When the [property man] was asked what is the hardest part of his work he sighed and said he thought it was clearing the stage after an act and getting it ready for the next one. In theatrical and ordinary musical companies the chorus and supers are required to go to the property room after the things they are to carry and to return them there when they are through. But this isn’t the custom in grand opera.
No matter how much truck has been in use, guns, spears, swords, garlands of flowers and any number of smaller things, everybody just dumps what he or she is carrying, throws it down wherever it happens to fall and rushes off to the dressing rooms. Immediately carpenters strike the scenery and others begin to set it for the next act.
In the midst of this turmoil the property man must gather up the things left lying around by the members of the company before they can proceed to put out the new set of props. What care and quickness this entails can be understood by studying some complicated scenes, as the first two in “The Girl of the Golden West.”

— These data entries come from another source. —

(** * github_report.py: organisation / repository / collaborator report

    A shallow embedding of [src/github_report.py] and the properties of
    its fetch-and-resolve pipeline.

    The script talks to a remote API, prints progress, sleeps and writes a
    CSV file.  Every such effect is recorded, in order, in a trace; the
    remote side is an oracle that answers a request given everything that
    has happened before it.  [while True] loops take a fuel argument and
    answer [Timeout] when it runs out. *)

From Stdlib Require Import ZArith List String Ascii Bool Lia.
From stdpp Require Import base gmap strings pretty.
Import ListNotations.

Local Open Scope Z_scope.
Local Open Scope string_scope.
Local Open Scope list_scope.

(** ** Data model: the JSON documents the script reads *)

(** An element of [GET /user/orgs]; the script reads [org['login']]. *)
Record organization := { org_login : string }.

(** An element of [GET /orgs/{org}/repos]; the script reads [repo['name']]. *)
Record repository := { repo_name : string }.

(** An element of [GET /repos/{org}/{repo}/collaborators]; the script reads
    [collaborator['login']] and [collaborator['permissions']], the latter a
    [Dict[str, bool]]. *)
Record collaborator := {
  collab_login : string;
  collab_permissions : gmap string bool
}.

(** [GET /users/{username}]: [user_data.get('email')] is [None] when the
    key is missing or null. *)
Record user := { user_email : option string }.

(** A commit of a push event: ['author'] may be missing, and so may the
    author's ['email']. *)
Record author := { author_email : option string }.
Record commit := { commit_author : option author }.

(** The payload of an event: [payload.get('commits', [])]. *)
Record payload := { payload_commits : option (list commit) }.

(** An element of [GET /users/{username}/events/public]: [event['type']]
    is always there, ['payload'] may be missing. *)
Record gh_event := {
  event_type : string;
  event_payload : option payload
}.

(** The body of a response, as [response.json()] reads it: one of the
    documents above, an error document with a message, or a body that is
    not JSON (an HTML error page, an empty body), on which
    [response.json()] raises.  The script calls [response.json()] on the
    success paths and, in [get_organizations] and the two listings, also
    inside the branch for a status other than 200. *)
Inductive json :=
| JOrgs (orgs : list organization)
| JRepos (repos : list repository)
| JCollaborators (collaborators : list collaborator)
| JUser (user_data : user)
| JEvents (events : list gh_event)
| JMessage (message : string)
| NotJson (text : string).
(** [s.includes(sub)] *)
Fixpoint includes (sub s : string) : bool :=
  match s with
  | EmptyString => String.prefix sub EmptyString
  | String _ s' => String.prefix sub s || includes sub s'
  end.

(** A string-or-null argument: [!s]. *)
Definition missing (s : option string) : bool :=
  match s with
  | None => true
  | Some x => (x =? "")%string
  end.

End Js.

(** ** The ECMAScript calendar *)

Module JsDate.
Import Js.

Definition msPerDay : Z := 86400000.

(** Day number (days since 1970-01-01) of a proleptic Gregorian date. *)
Definition days_from_civil (y m d : Z) : Z :=
  let y' := if m <=? 2 then y - 1 else y in
  let era := y' / 400 in
  let yoe := y' - era * 400 in
  let mp := if 2 <? m then m - 3 else m + 9 in
  let doy := (153 * mp + 2) / 5 + d - 1 in
  let doe := yoe * 365 + yoe / 4 - yoe / 100 + doy in
  era * 146097 + doe - 719468.

(** The date of a day number. *)
Definition civil_from_days (n : Z) : Z * Z * Z :=
  let z := n + 719468 in
  let era := z / 146097 in
  let doe := z - era * 146097 in
  let yoe := (doe - doe / 1460 + doe / 36524 - doe / 146096) / 365 in
  let doy := doe - (365 * yoe + yoe / 4 - yoe / 100) in
  let mp := (5 * doy + 2) / 153 in
  let d := doy - (153 * mp + 2) / 5 + 1 in
  let m := if mp <? 10 then mp + 3 else mp - 9 in
  let y := yoe + era * 400 in
  (if m <=? 2 then y + 1 else y, m, d).

Definition isLeap (y : Z) : bool :=
  (y mod 4 =? 0) && (negb (y mod 100 =? 0) || (y mod 400 =? 0)).

Definition daysInMonth (y m : Z) : Z :=
  if m =? 2 then (if isLeap y then 29 else 28)
  else if (m =? 4) || (m =? 6) || (m =? 9) || (m =? 11) then 30
  else 31.

Definition Day (t : Z) : Z := t / msPerDay.
Definition TimeWithinDay (t : Z) : Z := t mod msPerDay.

(** [MakeDay(year, month, date)] with a 0-based month in range. *)
Definition MakeDay (year month date : Z) : Z :=
  days_from_civil year (month + 1) 1 + date - 1.

Definition MakeDate (day time : Z) : Z := day * msPerDay + time.

Definition LocalTime `{Runtime} (t : Z) : Z := t + LocalTZA.
Definition UTC `{Runtime} (t : Z) : Z := t - LocalTZA.

(** *** Reading a date-time string *)

Definition digit (c : ascii) : option Z :=
  let n := Z.of_N (N_of_ascii c) in
  if (48 <=? n) && (n <=? 57) then Some (n - 48) else None.

Fixpoint digits (acc : Z) (cs : list ascii) : option Z :=
  match cs with
  | [] => Some acc
  | c :: cs' =>
      match digit c with
      | Some d => digits (10 * acc + d) cs'
      | None => None
      end
  end.

Definition number_of (cs : list ascii) : option Z := digits 0 cs.

(** [new Date(s)] for [s] of the form [YYYY-MM-DDTHH:mm:ss]: a date-time
    without an offset is local time.  [None] is the invalid date; strings
    of another shape are read as invalid, and so is a day the month does
    not have, as the format of ECMAScript requires (an engine that rolls
    such a day over into the next month is not described here). *)
Definition parse_local `{Runtime} (s : string) : option Z :=
  match list_ascii_of_string s with
  | [y1; y2; y3; y4; d1; m1; m2; d2; a1; a2; tT; h1; h2; c1; i1; i2; c2; s1; s2] =>
      if negb ((d1 =? "-")%char && (d2 =? "-")%char && (tT =? "T")%char
               && (c1 =? ":")%char && (c2 =? ":")%char)
      then None
      else
        match number_of [y1; y2; y3; y4], number_of [m1; m2], number_of [a1; a2],
              number_of [h1; h2], number_of [i1; i2], number_of [s1; s2] with
        | Some y, Some m, Some d, Some hh, Some mi, Some ss =>
            if (1 <=? m) && (m <=? 12) && (1 <=? d) && (d <=? daysInMonth y m)
               && (hh <=? 23) && (mi <=? 59) && (ss <=? 59)
            then Some (UTC (MakeDate (MakeDay y (m - 1) d)
                                     (hh * 3600000 + mi * 60000 + ss * 1000)))
            else None
        | _, _, _, _, _, _ => None
        end
  | _ => None
  end.

(** *** The accessors used by the source *)

Definition YearFromTime (t : Z) : Z := fst (fst (civil_from_days (Day t))).
(** 0-based, as in ECMAScript. *)
Definition MonthFromTime (t : Z) : Z := snd (fst (civil_from_days (Day t))) - 1.
Definition DateFromTime (t : Z) : Z := snd (civil_from_days (Day t)).

(** [d.getDate()] *)
Definition getDate `{Runtime} (t : Z) : Z := DateFromTime (LocalTime t).

(** [d.setDate(dt)] *)
Definition setDate `{Runtime} (t dt : Z) : Z :=
  let lt := LocalTime t in
  UTC (MakeDate (MakeDay (YearFromTime lt) (MonthFromTime lt) dt) (TimeWithinDay lt)).

(** *** Printing *)

Definition digit_char (d : Z) : ascii := ascii_of_N (Z.to_N (48 + d mod 10)).

Fixpoint pad (width : nat) (n : Z) : string :=
  match width with
  | O => EmptyString
  | S w => (pad w (n / 10) ++ String (digit_char n) EmptyString)%string
  end.

(** [d.toISOString()]: always UTC.  Years outside 0..9999 use the expanded
    six-digit form with a sign. *)
Definition toISOString (t : Z) : string :=
  let '(y, m, d) := civil_from_days (Day t) in
  let ms := TimeWithinDay t in
  let year :=
    if ((0 <=? y) && (y <=? 9999))%Z then pad 4 y
    else ((if (y <? 0)%Z then "-" else "+") ++ pad 6 (Z.abs y))%string in
  (year ++ "-" ++ pad 2 m ++ "-" ++ pad 2 d ++ "T"
     ++ pad 2 (ms / 3600000) ++ ":" ++ pad 2 (ms / 60000 mod 60) ++ ":"
     ++ pad 2 (ms / 1000 mod 60) ++ "." ++ pad 3 (ms mod 1000) ++ "Z")%string.

(** [s.slice(0, 10)] *)
Definition slice10 (s : string) : string := substring 0 10 s.

End JsDate.

(** ** The environment: Firestore, the auth state, the notification back end *)

Module Fire.
Import Js.

(** A thrown error, as the handlers inspect it: [e.code] (empty when the
    error has none) and [e.message]. *)
Record Error : Type := { code : string; message : string }.

(** users/{uid}/badges/{badgeId} *)
Record BadgeDoc : Type := {
  unlockedAt : option Z;
  seen : option bool;
  seenAt : option Z
}.

(** users/{uid}: the profile fields the evaluator reads. *)
Record Profile : Type := {
  quit_date : value;
  cigarettes_per_day_before : value;
  cost_per_pack : value;
  cigarettes_per_pack : value;
  ai_messages_count : value;
  audio_sessions_count : value;
  health_stage_id : value;
  createdAt : value
}.

(** users/{uid}/dailyLogs/{date}: the fields the streak queries filter on. *)
Record LogDoc : Type := {
  date : value;
  cigarettes_smoked : value;
  smoke_free : value
}.

(** Challenge/{id} *)
Record Challenge : Type := {
  user_id : value;
  completed : value
}.

(** leaderboard/{docId}.  A metric is [None] when the field is missing or
    not a number; [uid_field] is the optional explicit [uid] field. *)
Record LeaderRow : Type := {
  uid_field : value;
  points : option number;
  streak : option number;
  saved : option number
}.

(** users/{uid}/notifications/{auto id} *)
Record Notification : Type := {
  n_title : string;
  n_body : string;
  n_type : string;
  n_badgeId : string;
  n_read : bool;
  n_createdAt : Z
}.

(** What leaves the process, in the order it happens. *)
Inductive Event : Type :=
| EvRead (path : string)
| EvTransaction (uid badgeId : string)
| EvBadgeSet (uid badgeId : string)
| EvLogSet (uid day : string)
| EvServerNotify (badgeId badgeName : string)
| EvLocalNotify (title body : string)
| EvAddNotification (uid : string)
| EvToken
| EvFetch (url : string)
| EvWarn (msg : string).

Record World : Type := {
  currentUser : option string;
  clock : Z;
  users : gmap string Profile;
  dailyLogs : gmap (string * string) LogDoc;
  badges : gmap (string * string) BadgeDoc;
  challenges : gmap string Challenge;
  leaderboard : gmap string LeaderRow;
  notifications : list (string * Notification);
  inFlightUnlocks : gset string;
  isNativePlatform : bool;
  idToken : option string;
  faults : list (option Error);
  trace : list Event
}.

Definition with_clock (c : Z) (w : World) : World :=
  {| currentUser := currentUser w; clock := c; users := users w;
     dailyLogs := dailyLogs w; badges := badges w; challenges := challenges w;
     leaderboard := leaderboard w; notifications := notifications w;
     inFlightUnlocks := inFlightUnlocks w; isNativePlatform := isNativePlatform w;
     idToken := idToken w; faults := faults w; trace := trace w |}.

Definition with_dailyLogs (d : gmap (string * string) LogDoc) (w : World) : World :=
  {| currentUser := currentUser w; clock := clock w; users := users w;
     dailyLogs := d; badges := badges w; challenges := challenges w;
     leaderboard := leaderboard w; notifications := notifications w;
     inFlightUnlocks := inFlightUnlocks w; isNativePlatform := isNativePlatform w;
     idToken := idToken w; faults := faults w; trace := trace w |}.

Definition with_badges (b : gmap (string * string) BadgeDoc) (w : World) : World :=
  {| currentUser := currentUser w; clock := clock w; users := users w;
     dailyLogs := dailyLogs w; badges := b; challenges := challenges w;
     leaderboard := leaderboard w; notifications := notifications w;
     inFlightUnlocks := inFlightUnlocks w; isNativePlatform := isNativePlatform w;
     idToken := idToken w; faults := faults w; trace := trace w |}.

Definition with_notifications (n : list (string * Notification)) (w : World) : World :=
  {| currentUser := currentUser w; clock := clock w; users := users w;
     dailyLogs := dailyLogs w; badges := badges w; challenges := challenges w;
     leaderboard := leaderboard w; notifications := n;
     inFlightUnlocks := inFlightUnlocks w; isNativePlatform := isNativePlatform w;
     idToken := idToken w; faults := faults w; trace := trace w |}.

Definition with_inFlight (s : gset string) (w : World) : World :=
  {| currentUser := currentUser w; clock := clock w; users := users w;
     dailyLogs := dailyLogs w; badges := badges w; challenges := challenges w;
     leaderboard := leaderboard w; notifications := notifications w;
     inFlightUnlocks := s; isNativePlatform := isNativePlatform w;
     idToken := idToken w; faults := faults w; trace := trace w |}.

Definition with_faults (f : list (option Error)) (w : World) : World :=
  {| currentUser := currentUser w; clock := clock w; users := users w;
     dailyLogs := dailyLogs w; badges := badges w; challenges := challenges w;
     leaderboard := leaderboard w; notifications := notifications w;
     inFlightUnlocks := inFlightUnlocks w; isNativePlatform := isNativePlatform w;
     idToken := idToken w; faults := f; trace := trace w |}.

Definition with_trace (t : list Event) (w : World) : World :=
  {| currentUser := currentUser w; clock := clock w; users := users w;
     dailyLogs := dailyLogs w; badges := badges w; challenges := challenges w;
     leaderboard := leaderboard w; notifications := notifications w;
     inFlightUnlocks := inFlightUnlocks w; isNativePlatform := isNativePlatform w;
     idToken := idToken w; faults := faults w; trace := t |}.

(** *** Computations that read and change the world and may throw *)

Inductive Res (A : Type) : Type :=
| Ok (a : A)
| Throw (e : Error).
Arguments Ok {A} a.
Arguments Throw {A} e.

Definition M (A : Type) : Type := World -> Res A * World.

#[export] Instance M_ret : MRet M := fun A a w => (Ok a, w).

#[export] Instance M_bind : MBind M := fun A B k m w =>
  match m w with
  | (Ok a, w') => k a w'
  | (Throw e, w') => (Throw e, w')
  end.

Definition throw {A} (e : Error) : M A := fun w => (Throw e, w).

(** [try { m } catch (e) { h e }] *)
Definition catch {A} (m : M A) (h : Error -> M A) : M A := fun w =>
  match m w with
  | (Ok a, w') => (Ok a, w')
  | (Throw e, w') => h e w'
  end.

(** [try { m } finally { f }] for a finaliser that only updates the world. *)
Definition finally {A} (m : M A) (f : World -> World) : M A := fun w =>
  let '(r, w') := m w in (r, f w').

(** Settle a computation into its outcome (one operand of [Promise.all]). *)
Definition settle {A} (m : M A) : M (Res A) := fun w =>
  let '(r, w') := m w in (Ok r, w').

Definition gets {A} (f : World -> A) : M A := fun w => (Ok (f w), w).
Definition modify (f : World -> World) : M unit := fun w => (Ok tt, f w).
Definition emit (ev : Event) : M unit := modify (fun w => with_trace (trace w ++ [ev]) w).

In each of these over 100 properties must be correctly placed before the curtain goes up. Actual count of those in the second act runs away up beyond a hundred and includes such a wide range of things as a papier mâché pappoose, furniture, draperies, toilet articles, dishes, tinware, white slippers, white cotton gloves, pack of playing cards, whiskey bottle, candles, matches, trunks, a washing hanging on a line (or it looks like it, at least), and so on. These not only have to be put on but got off too. The latter is generally accomplished by rapidly dumping all small articles into clothes baskets. They can be sorted out later if necessary.